Exercise: If a line in the data holds the string "ActionValues", list it.

Saved data entries
>>>

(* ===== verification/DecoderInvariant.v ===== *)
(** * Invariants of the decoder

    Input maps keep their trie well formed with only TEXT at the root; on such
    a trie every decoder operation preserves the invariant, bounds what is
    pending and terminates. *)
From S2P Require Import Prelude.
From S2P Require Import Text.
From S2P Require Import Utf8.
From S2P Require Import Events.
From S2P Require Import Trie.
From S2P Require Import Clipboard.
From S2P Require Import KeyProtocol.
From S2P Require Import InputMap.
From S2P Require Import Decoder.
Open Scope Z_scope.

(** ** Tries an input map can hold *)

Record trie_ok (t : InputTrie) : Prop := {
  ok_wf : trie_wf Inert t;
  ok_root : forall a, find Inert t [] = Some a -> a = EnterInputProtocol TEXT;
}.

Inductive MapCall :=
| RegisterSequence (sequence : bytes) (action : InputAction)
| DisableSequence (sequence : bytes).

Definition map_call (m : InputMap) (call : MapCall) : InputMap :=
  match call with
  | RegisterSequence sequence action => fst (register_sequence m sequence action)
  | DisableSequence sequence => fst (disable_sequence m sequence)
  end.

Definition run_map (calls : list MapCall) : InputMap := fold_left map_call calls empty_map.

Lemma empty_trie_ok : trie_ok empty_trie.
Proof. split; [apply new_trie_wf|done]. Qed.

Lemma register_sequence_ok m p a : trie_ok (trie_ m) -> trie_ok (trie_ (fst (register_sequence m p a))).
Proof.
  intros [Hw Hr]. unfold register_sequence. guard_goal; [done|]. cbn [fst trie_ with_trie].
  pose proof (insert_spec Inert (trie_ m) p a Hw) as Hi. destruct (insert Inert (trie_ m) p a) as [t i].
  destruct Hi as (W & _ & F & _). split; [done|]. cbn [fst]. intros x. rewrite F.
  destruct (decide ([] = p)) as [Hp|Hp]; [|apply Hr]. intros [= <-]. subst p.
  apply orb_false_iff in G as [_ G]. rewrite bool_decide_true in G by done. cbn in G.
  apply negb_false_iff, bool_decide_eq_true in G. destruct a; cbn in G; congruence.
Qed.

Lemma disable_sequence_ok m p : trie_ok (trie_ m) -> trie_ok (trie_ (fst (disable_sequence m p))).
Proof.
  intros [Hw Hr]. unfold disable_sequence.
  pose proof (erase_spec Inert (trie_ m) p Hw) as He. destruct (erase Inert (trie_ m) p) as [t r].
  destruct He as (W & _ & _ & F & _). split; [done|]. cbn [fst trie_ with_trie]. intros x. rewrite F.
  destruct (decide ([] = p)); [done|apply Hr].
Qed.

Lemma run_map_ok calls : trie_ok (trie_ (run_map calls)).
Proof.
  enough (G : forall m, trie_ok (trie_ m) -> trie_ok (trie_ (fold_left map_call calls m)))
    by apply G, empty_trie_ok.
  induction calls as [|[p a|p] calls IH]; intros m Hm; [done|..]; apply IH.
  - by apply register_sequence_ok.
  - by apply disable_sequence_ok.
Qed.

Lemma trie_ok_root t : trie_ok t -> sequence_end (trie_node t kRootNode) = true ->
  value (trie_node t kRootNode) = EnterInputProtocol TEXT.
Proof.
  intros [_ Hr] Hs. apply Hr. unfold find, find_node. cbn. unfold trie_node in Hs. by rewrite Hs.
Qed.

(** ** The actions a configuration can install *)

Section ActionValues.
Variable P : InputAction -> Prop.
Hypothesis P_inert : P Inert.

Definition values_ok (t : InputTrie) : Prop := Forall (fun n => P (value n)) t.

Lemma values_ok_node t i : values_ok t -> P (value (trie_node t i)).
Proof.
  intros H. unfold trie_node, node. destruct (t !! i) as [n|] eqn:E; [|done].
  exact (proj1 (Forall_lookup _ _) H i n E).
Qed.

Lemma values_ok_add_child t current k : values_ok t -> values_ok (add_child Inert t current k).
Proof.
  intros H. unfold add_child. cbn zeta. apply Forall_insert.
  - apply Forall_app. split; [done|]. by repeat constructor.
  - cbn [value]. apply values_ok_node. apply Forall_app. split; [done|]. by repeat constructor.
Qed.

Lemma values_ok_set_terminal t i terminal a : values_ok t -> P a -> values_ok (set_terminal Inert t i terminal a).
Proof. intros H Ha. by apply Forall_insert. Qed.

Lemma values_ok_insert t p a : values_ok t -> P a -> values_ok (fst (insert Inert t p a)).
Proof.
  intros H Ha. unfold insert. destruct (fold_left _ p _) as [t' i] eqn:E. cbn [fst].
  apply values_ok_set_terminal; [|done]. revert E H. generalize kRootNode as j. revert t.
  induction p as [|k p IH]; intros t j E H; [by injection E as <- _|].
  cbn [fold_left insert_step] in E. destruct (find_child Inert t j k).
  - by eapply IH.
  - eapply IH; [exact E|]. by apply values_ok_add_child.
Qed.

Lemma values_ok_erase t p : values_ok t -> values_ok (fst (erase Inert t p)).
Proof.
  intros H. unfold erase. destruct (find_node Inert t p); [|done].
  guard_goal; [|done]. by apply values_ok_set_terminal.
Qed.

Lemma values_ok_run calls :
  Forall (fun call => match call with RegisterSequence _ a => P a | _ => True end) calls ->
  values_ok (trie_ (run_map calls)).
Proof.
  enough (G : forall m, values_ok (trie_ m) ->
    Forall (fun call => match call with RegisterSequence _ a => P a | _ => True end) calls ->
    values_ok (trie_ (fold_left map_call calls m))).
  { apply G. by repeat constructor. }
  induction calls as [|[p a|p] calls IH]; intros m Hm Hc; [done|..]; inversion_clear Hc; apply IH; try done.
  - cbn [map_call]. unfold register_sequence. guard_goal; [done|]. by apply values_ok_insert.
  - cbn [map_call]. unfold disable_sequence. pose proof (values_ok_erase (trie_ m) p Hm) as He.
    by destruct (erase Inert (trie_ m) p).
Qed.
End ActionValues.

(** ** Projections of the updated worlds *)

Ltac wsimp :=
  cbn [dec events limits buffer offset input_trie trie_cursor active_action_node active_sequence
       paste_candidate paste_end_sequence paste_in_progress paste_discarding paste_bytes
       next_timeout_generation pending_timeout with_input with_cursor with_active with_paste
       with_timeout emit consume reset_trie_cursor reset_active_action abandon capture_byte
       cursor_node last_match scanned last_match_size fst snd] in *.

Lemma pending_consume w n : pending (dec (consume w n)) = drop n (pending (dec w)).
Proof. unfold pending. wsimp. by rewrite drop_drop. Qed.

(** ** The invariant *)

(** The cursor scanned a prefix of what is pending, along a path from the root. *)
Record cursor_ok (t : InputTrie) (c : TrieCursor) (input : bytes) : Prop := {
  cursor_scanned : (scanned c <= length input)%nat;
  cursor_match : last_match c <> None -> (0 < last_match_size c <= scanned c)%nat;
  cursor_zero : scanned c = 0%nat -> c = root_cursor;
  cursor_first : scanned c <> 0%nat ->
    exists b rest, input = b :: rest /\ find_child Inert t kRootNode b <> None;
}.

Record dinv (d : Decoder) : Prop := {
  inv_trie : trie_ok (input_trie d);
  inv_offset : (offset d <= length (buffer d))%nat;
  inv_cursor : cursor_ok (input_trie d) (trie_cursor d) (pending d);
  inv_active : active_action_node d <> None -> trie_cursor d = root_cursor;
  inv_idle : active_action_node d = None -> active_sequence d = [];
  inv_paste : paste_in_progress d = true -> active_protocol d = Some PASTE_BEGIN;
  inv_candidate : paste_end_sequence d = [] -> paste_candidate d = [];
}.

<<<

Result of this task:
Section ActionValues.
End ActionValues.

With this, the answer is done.